Segment Start: Input data
(** ** Iterators

    A Rust [Iterator] is a state and a [next] that may panic; [collect]
    drains it.  The fuel is one more than a measure that every yielded item
    decreases, see [collect_total]. *)

Section Iterators.
Context {S I : Type}.
Variable next : S -> outcome Empty_set (option I * S).

Fixpoint collect (fuel : nat) (s : S) : option (list I * S) :=
  match fuel with
  | O => None
  | Datatypes.S f =>
      match next s with
      | Ret (None, s') => Some ([], s')
      | Ret (Some i, s') =>
          '(items, s'') ← collect f s'; Some (i :: items, s'')
      | _ => None
      end
  end.

Lemma collect_some f s i s' :
  next s = Ret (Some i, s') ->
  collect (Datatypes.S f) s = '(items, s'') ← collect f s'; Some (i :: items, s'').
Proof. intros H. cbn [collect]. by rewrite H. Qed.

Lemma collect_none f s s' :
  next s = Ret (None, s') -> collect (Datatypes.S f) s = Some ([], s').
Proof. intros H. cbn [collect]. by rewrite H. Qed.

Lemma collect_mono f g s r :
  (f <= g)%nat -> collect f s = Some r -> collect g s = Some r.
Proof.
  revert g s r. induction f as [|f IH]; intros g s r Hg; [done|].
  destruct g as [|g]; [lia|]. cbn [collect].
  destruct (next s) as [[[i|] s']|?|]; try done.
  destruct (collect f s') as [[l s'']|] eqn:E; [|done].
  rewrite (IH g s' (l, s'')) by (done || lia). done.
Qed.

Lemma collect_total (inv : S -> Prop) (m : S -> nat) :
  (forall s, inv s -> next s <> Panic) ->
  (forall s i s', inv s -> next s = Ret (Some i, s') ->
    inv s' /\ (m s' < m s)%nat) ->
  forall s, inv s -> is_Some (collect (Datatypes.S (m s)) s).
Proof.
  intros Hsafe Hdec s. remember (m s) as n eqn:Hn.
  assert (Hle : (m s <= n)%nat) by lia. clear Hn. revert s Hle.
  induction n as [|n IH]; intros s Hle Hi;
    specialize (Hsafe s Hi); destruct (next s) as [[[i|] s']|[]|] eqn:E;
    try congruence; try (rewrite (collect_none _ _ _ E); eexists; reflexivity).
  - destruct (Hdec _ _ _ Hi E). lia.
  - destruct (Hdec _ _ _ Hi E) as [Hi' Hlt].
    destruct (IH s' ltac:(lia) Hi') as [[items s''] Hc].
    rewrite (collect_some _ _ _ _ E), Hc. eexists; reflexivity.
Qed.
End Iterators.
(* ===== verification/Ordered.v ===== *)
(** Ordered keys, the stable sort and the ordered map of Rust's standard
    library, as the host's merge layer uses them: [Ord] on integers, strings
    and pairs, [sort_by] and [sort_by_key], [BTreeMap].

    A [BTreeMap] is the list of its entries in key order; [bt_ok] is its
    invariant. *)

From Stdlib Require Export Sorting.Sorted.
From S2P Require Import Prelude.

Local Open Scope Z_scope.

(** ** Total orders *)

Class Ordered (K : Type) : Type := cmp : K -> K -> comparison.

Class OrderedLaws (K : Type) `{Ordered K} : Prop := {
  cmp_refl (x : K) : cmp x x = Eq;
  cmp_eq (x y : K) : cmp x y = Eq -> x = y;
  cmp_flip (x y : K) : cmp y x = CompOpp (cmp x y);
  cmp_lt_trans (x y z : K) : cmp x y = Lt -> cmp y z = Lt -> cmp x z = Lt
}.

Definition key_le `{Ordered K} (x y : K) : Prop := cmp x y <> Gt.

#[export] Instance ordered_Z : Ordered Z := Z.compare.
#[export] Instance ordered_Z_laws : OrderedLaws Z.
Proof.
  split; unfold cmp, ordered_Z.
  - apply Z.compare_refl.
  - apply Z.compare_eq.
  - intros x y. apply Z.compare_antisym.
  - intros x y z. rewrite !Z.compare_lt_iff. lia.
Qed.

Definition then_with (c d : comparison) : comparison :=
  match c with Eq => d | _ => c end.

#[export] Instance ordered_prod {A B} `{Ordered A} `{Ordered B} : Ordered (A * B) :=
  fun x y => then_with (cmp (fst x) (fst y)) (cmp (snd x) (snd y)).

(** Strings compare as the lists of their bytes. *)
Fixpoint cmp_list {A} `{Ordered A} (x y : list A) : comparison :=
  match x, y with
  | [], [] => Eq
  | [], _ :: _ => Lt
  | _ :: _, [] => Gt
  | a :: x, b :: y => then_with (cmp a b) (cmp_list x y)
  end.
#[export] Instance ordered_list {A} `{Ordered A} : Ordered (list A) := cmp_list.

#[export] Instance ordered_byte : Ordered Init.Byte.byte :=
  fun x y => Z.compare (byte.unsigned x) (byte.unsigned y).

Section Orders.
Context {A B : Type} `{OA : Ordered A} `{OB : Ordered B} `{LA : !OrderedLaws A} `{LB : !OrderedLaws B}.

Lemma cmp_lt_gt (x y : A) : cmp x y = Lt <-> cmp y x = Gt.
Proof. rewrite (cmp_flip x y). by destruct (cmp x y). Qed.

Lemma key_le_refl (x : A) : key_le x x.
Proof. unfold key_le. by rewrite cmp_refl. Qed.

Lemma key_le_cases (x y : A) : key_le x y <-> cmp x y = Lt \/ x = y.
Proof.
  unfold key_le. split.
  - intros H. destruct (cmp x y) eqn:E; [right; by apply cmp_eq|by left|done].
  - intros [-> | ->]; [done|by rewrite cmp_refl].
Qed.

Lemma key_le_trans (x y z : A) : key_le x y -> key_le y z -> key_le x z.
Proof.
  rewrite !key_le_cases. intros [Hxy | ->] [Hyz | <-]; auto. left. by eapply cmp_lt_trans.
Qed.

Lemma key_le_total (x y : A) : key_le x y \/ cmp y x = Lt.
Proof. unfold key_le. rewrite (cmp_flip x y). destruct (cmp x y); auto. Qed.

Lemma lt_key_le (x y : A) : cmp x y = Lt -> key_le x y.
Proof. unfold key_le. by intros ->. Qed.

Lemma lt_le_trans (x y z : A) : cmp x y = Lt -> key_le y z -> cmp x z = Lt.
Proof. rewrite key_le_cases. intros Hxy [Hyz | <-]; [by eapply cmp_lt_trans|done]. Qed.

Lemma key_le_not_lt (x y : A) : key_le x y -> cmp y x <> Lt.
Proof. unfold key_le. rewrite cmp_lt_gt. done. Qed.

#[export] Instance ordered_prod_laws : OrderedLaws (A * B).
Proof.
  split; unfold cmp, ordered_prod.
  - intros [a b]. simpl. by rewrite !cmp_refl.
  - intros [a b] [a' b']. simpl. destruct (cmp a a') eqn:E; try done. simpl.
    intros ->%cmp_eq. by rewrite (cmp_eq _ _ E).
  - intros [a b] [a' b']. simpl. rewrite (cmp_flip a a'), (cmp_flip b b').
    by destruct (cmp a a').
  - intros [a b] [a' b'] [a2 b2]. simpl.
    destruct (cmp a a') eqn:E1; try done; destruct (cmp a' a2) eqn:E2; try done; simpl; intros H1 H2.
    + apply cmp_eq in E1 as ->. rewrite E2. simpl. by eapply cmp_lt_trans.
    + apply cmp_eq in E1 as ->. by rewrite E2.
    + apply cmp_eq in E2 as <-. by rewrite E1.
    + by rewrite (cmp_lt_trans _ _ _ E1 E2).
Qed.

#[export] Instance ordered_list_laws : OrderedLaws (list A).
Proof.
  split; unfold cmp, ordered_list.
  - intros x. induction x as [|a x IH]; [done|]. simpl. by rewrite cmp_refl.
  - intros x. induction x as [|a x IH]; intros [|b y]; try done. simpl.
    destruct (cmp a b) eqn:E; try done. simpl. intros ->%IH. by rewrite (cmp_eq _ _ E).
  - intros x. induction x as [|a x IH]; intros [|b y]; try done. simpl.
    rewrite (cmp_flip a b), IH. by destruct (cmp a b).
  - intros x. induction x as [|a x IH]; intros [|b y] [|c z]; try done. simpl.
    destruct (cmp a b) eqn:E1; try done; destruct (cmp b c) eqn:E2; try done; simpl; intros H1 H2.
    + apply cmp_eq in E1 as ->. rewrite E2. simpl. by eapply IH.
    + apply cmp_eq in E1 as ->. by rewrite E2.
    + apply cmp_eq in E2 as <-. by rewrite E1.
    + by rewrite (cmp_lt_trans _ _ _ E1 E2).
Qed.
End Orders.

#[export] Instance ordered_byte_laws : OrderedLaws Init.Byte.byte.
Proof.
  split; unfold cmp, ordered_byte.
  - intros x. apply Z.compare_refl.
  - intros x y H%Z.compare_eq. apply (f_equal byte.of_Z) in H. by rewrite !byte.of_Z_unsigned in H.
  - intros x y. apply Z.compare_antisym.
  - intros x y z. rewrite !Z.compare_lt_iff. lia.
Qed.

(** ** The stable sort *)

Section Sort.
Context {A K : Type} `{OK : Ordered K} `{LK : !OrderedLaws K} (key : A -> K).

Fixpoint insert_by (x : A) (l : list A) : list A :=
  match l with
  | [] => [x]
  | y :: l' => match cmp (key y) (key x) with
               | Lt => y :: insert_by x l'
               | _ => x :: l
               end
  end.

(** [sort_by_key]; [sort_by] with a lexicographic comparison is the same on
    the pair of the keys. *)
Definition sort_by_key (l : list A) : list A := foldr insert_by [] l.

Definition sorted_by (l : list A) : Prop := StronglySorted (fun x y => key_le (key x) (key y)) l.

Lemma insert_by_perm x l : insert_by x l ≡ₚ x :: l.
Proof.
  induction l as [|y l IH]; [done|]. simpl. destruct (cmp _ _); try done.
  rewrite IH. apply Permutation_swap.
Qed.

Lemma sort_by_key_perm l : sort_by_key l ≡ₚ l.
Proof. induction l as [|x l IH]; [done|]. simpl. by rewrite insert_by_perm, IH. Qed.

Lemma insert_by_sorted x l : sorted_by l -> sorted_by (insert_by x l).
Proof.
  induction 1 as [|y l Hs IH Hy]; simpl; [repeat constructor|].
  destruct (cmp (key y) (key x)) eqn:E.
  1, 3: assert (Hxy : key_le (key x) (key y))
          by (unfold key_le; rewrite (cmp_flip (key y) (key x)), E; done);
    constructor; [by constructor|]; constructor; [done|];
    eapply list.Forall_impl; [exact Hy|]; intros z Hz; by eapply key_le_trans.
  constructor; [done|]. rewrite insert_by_perm. constructor; [by apply lt_key_le|done].
Qed.

Lemma sort_by_key_sorted l : sorted_by (sort_by_key l).
Proof. induction l as [|x l IH]; [constructor|]. by apply insert_by_sorted. Qed.

Lemma insert_by_head x l :
  Forall (fun y => key_le (key x) (key y)) l -> insert_by x l = x :: l.
Proof.
  intros H. destruct H as [|y l Hy _]; [done|]. simpl. unfold key_le in Hy.
  rewrite (cmp_flip (key x) (key y)). by destruct (cmp (key x) (key y)).
Qed.

Lemma sort_by_key_id l : sorted_by l -> sort_by_key l = l.
Proof.
  induction 1 as [|x l Hs IH Hx]; [done|]. simpl. rewrite IH. by apply insert_by_head.
Qed.

(** The first of the least elements comes out first. *)
Lemma sort_by_key_min l1 x l2 :
  Forall (fun y => cmp (key x) (key y) = Lt) l1 ->
  Forall (fun y => key_le (key x) (key y)) l2 ->
  sort_by_key (l1 ++ x :: l2) = x :: sort_by_key (l1 ++ l2).
Proof.
  intros H1 H2. induction H1 as [|y l1 Hy _ IH]; simpl.
  - rewrite insert_by_head; [done|]. by rewrite sort_by_key_perm.
  - rewrite IH. simpl. by rewrite Hy.
Qed.

Lemma sorted_by_app l1 l2 :
  sorted_by l1 -> sorted_by l2 ->
  Forall (fun x => Forall (fun y => key_le (key x) (key y)) l2) l1 -> sorted_by (l1 ++ l2).
Proof.
  induction 1 as [|x l1 Hs IH Hx]; intros H2 Hc; [done|]. apply list.Forall_cons in Hc as [Hc1 Hc].
  simpl. constructor; [by apply IH|]. by apply Forall_app.
Qed.

Lemma sorted_by_app_inv l1 l2 : sorted_by (l1 ++ l2) -> sorted_by l1 /\ sorted_by l2.
Proof.
  induction l1 as [|x l1 IH]; simpl; [split; [constructor|done]|].
  intros H. inversion H as [|? ? Hs Hx]; subst. apply IH in Hs as [H1 H2].
  apply Forall_app in Hx as [Hx _]. split; [by constructor|done].
Qed.
End Sort.

(** ** The ordered map *)

Section BTree.
Context {K V : Type} `{OK : Ordered K} `{LK : !OrderedLaws K}.

Definition btree : Type := list (K * V).

Fixpoint bt_get (k : K) (m : btree) : option V :=
  match m with
  | [] => None
  | (k', v) :: m => match cmp k k' with Eq => Some v | Lt => None | Gt => bt_get k m end
  end.

Fixpoint bt_insert (k : K) (v : V) (m : btree) : btree :=
  match m with
  | [] => [(k, v)]
  | (k', v') :: m' =>
      match cmp k k' with
      | Lt => (k, v) :: m
      | Eq => (k, v) :: m'
      | Gt => (k', v') :: bt_insert k v m'
      end
  end.

(** [collect] of an iterator of pairs: the last value of a key stays. *)
Definition bt_collect (l : list (K * V)) : btree :=
  fold_left (fun m kv => bt_insert (fst kv) (snd kv) m) l [].

Definition key_lt (x y : K * V) : Prop := cmp (fst x) (fst y) = Lt.
Definition bt_ok (m : btree) : Prop := StronglySorted key_lt m.

Lemma bt_insert_keys (P : K -> Prop) k v m :
  P k -> Forall (fun kv => P (fst kv)) m -> Forall (fun kv => P (fst kv)) (bt_insert k v m).
Proof.
  intros Hk. induction 1 as [|[k' v'] m Hk' Hm IH]; simpl; [by constructor|].
  destruct (cmp k k'); repeat constructor; auto.
Qed.

Lemma bt_insert_ok k v m : bt_ok m -> bt_ok (bt_insert k v m).
Proof.
  induction 1 as [|[k' v'] m Hs IH Hx]; simpl; [repeat constructor|].
  destruct (cmp k k') eqn:E.
  - apply cmp_eq in E as ->. by constructor.
  - constructor; [by constructor|]. constructor; [done|].
    eapply list.Forall_impl; [exact Hx|]. unfold key_lt. simpl. intros y. by apply cmp_lt_trans.
  - constructor; [done|]. apply (bt_insert_keys (fun x => cmp k' x = Lt)); [|done].
    by apply cmp_lt_gt.
Qed.

Lemma bt_get_insert k v m : bt_get k (bt_insert k v m) = Some v.
Proof.
  induction m as [|[k' v'] m IH]; simpl; [by rewrite cmp_refl|].
  destruct (cmp k k') eqn:E; simpl; [by rewrite cmp_refl..|by rewrite E].
Qed.

Lemma bt_get_insert_ne k k' v m : bt_ok m -> k' <> k -> bt_get k' (bt_insert k v m) = bt_get k' m.
Proof.
  intros Hm Hne. induction Hm as [|[k2 v2] m Hs IH Hx]; simpl.
  - destruct (cmp k' k) eqn:E; try done. by apply cmp_eq in E.
  - destruct (cmp k k2) eqn:E; simpl.
    + apply cmp_eq in E as ->. destruct (cmp k' k2) eqn:E'; try done. by apply cmp_eq in E'.
    + destruct (cmp k' k) eqn:E'; try done; [by apply cmp_eq in E'|].
      by rewrite (cmp_lt_trans _ _ _ E' E).
    + by rewrite IH.
Qed.

(** A map is determined by its lookups. *)
Lemma bt_get_below k m : Forall (fun kv => cmp k (fst kv) = Lt) m -> bt_get k m = None.
Proof. by destruct 1 as [|[k' v'] m Hk]; [|simpl in *; rewrite Hk]. Qed.

Lemma bt_ext m1 m2 : bt_ok m1 -> bt_ok m2 -> (forall k, bt_get k m1 = bt_get k m2) -> m1 = m2.
Proof.
  intros H1. revert m2. induction H1 as [|[k1 v1] m1 Hs1 IH Hx1]; intros m2 H2 He.
  - destruct m2 as [|[k2 v2] m2]; [done|]. specialize (He k2). simpl in He. by rewrite cmp_refl in He.
  - destruct H2 as [|[k2 v2] m2 Hs2 Hx2].
    { specialize (He k1). simpl in He. by rewrite cmp_refl in He. }
    assert (k1 = k2) as <-.
    { pose proof (He k1) as He1. pose proof (He k2) as He2. simpl in He1, He2.
      rewrite cmp_refl in He1, He2. destruct (cmp k1 k2) eqn:E; [by apply cmp_eq|done|].
      apply cmp_lt_gt in E. by rewrite E in He2. }
    pose proof (He k1) as Hv. simpl in Hv. rewrite cmp_refl in Hv. injection Hv as <-.
    f_equal. apply IH; [done|]. intros k. specialize (He k). simpl in He.
    destruct (cmp k k1) eqn:E; [| |done].
    + apply cmp_eq in E as ->. by rewrite (bt_get_below k1 m1 Hx1), (bt_get_below k1 m2 Hx2).
    + rewrite !bt_get_below; [done| |]; (eapply list.Forall_impl; [eassumption|]);
        intros y; by apply cmp_lt_trans.
Qed.

Lemma bt_insert_comm k1 v1 k2 v2 m :
  bt_ok m -> k1 <> k2 ->
  bt_insert k1 v1 (bt_insert k2 v2 m) = bt_insert k2 v2 (bt_insert k1 v1 m).
Proof.
  intros Hm Hne. apply bt_ext; [by do 2 apply bt_insert_ok..|]. intros k.
  destruct (cmp k k1) eqn:E1.
  1: apply cmp_eq in E1 as ->; rewrite bt_get_insert, bt_get_insert_ne, bt_get_insert;
     [done|by apply bt_insert_ok|done].
  all: assert (k <> k1) by (intros ->; by rewrite cmp_refl in E1).
  all: destruct (cmp k k2) eqn:E2.
  all: try (apply cmp_eq in E2 as ->; rewrite bt_get_insert_ne, !bt_get_insert; [done|by apply bt_insert_ok|done]).
  all: assert (k <> k2) by (intros ->; by rewrite cmp_refl in E2).
  all: rewrite !bt_get_insert_ne; try done; by apply bt_insert_ok.
Qed.
End BTree.
Arguments btree : clear implicits.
Segment End: Input data
- _About this exercise_: Only the lines from the beginning of the data above through the line containing "(Some i, s') =>" should be repeated, exactly as they appear.

- _Result below_:
(** ** Iterators

    A Rust [Iterator] is a state and a [next] that may panic; [collect]
    drains it.  The fuel is one more than a measure that every yielded item
    decreases, see [collect_total]. *)

Section Iterators.
Context {S I : Type}.
Variable next : S -> outcome Empty_set (option I * S).

Fixpoint collect (fuel : nat) (s : S) : option (list I * S) :=
  match fuel with
  | O => None
  | Datatypes.S f =>
      match next s with
      | Ret (None, s') => Some ([], s')
      | Ret (Some i, s') =>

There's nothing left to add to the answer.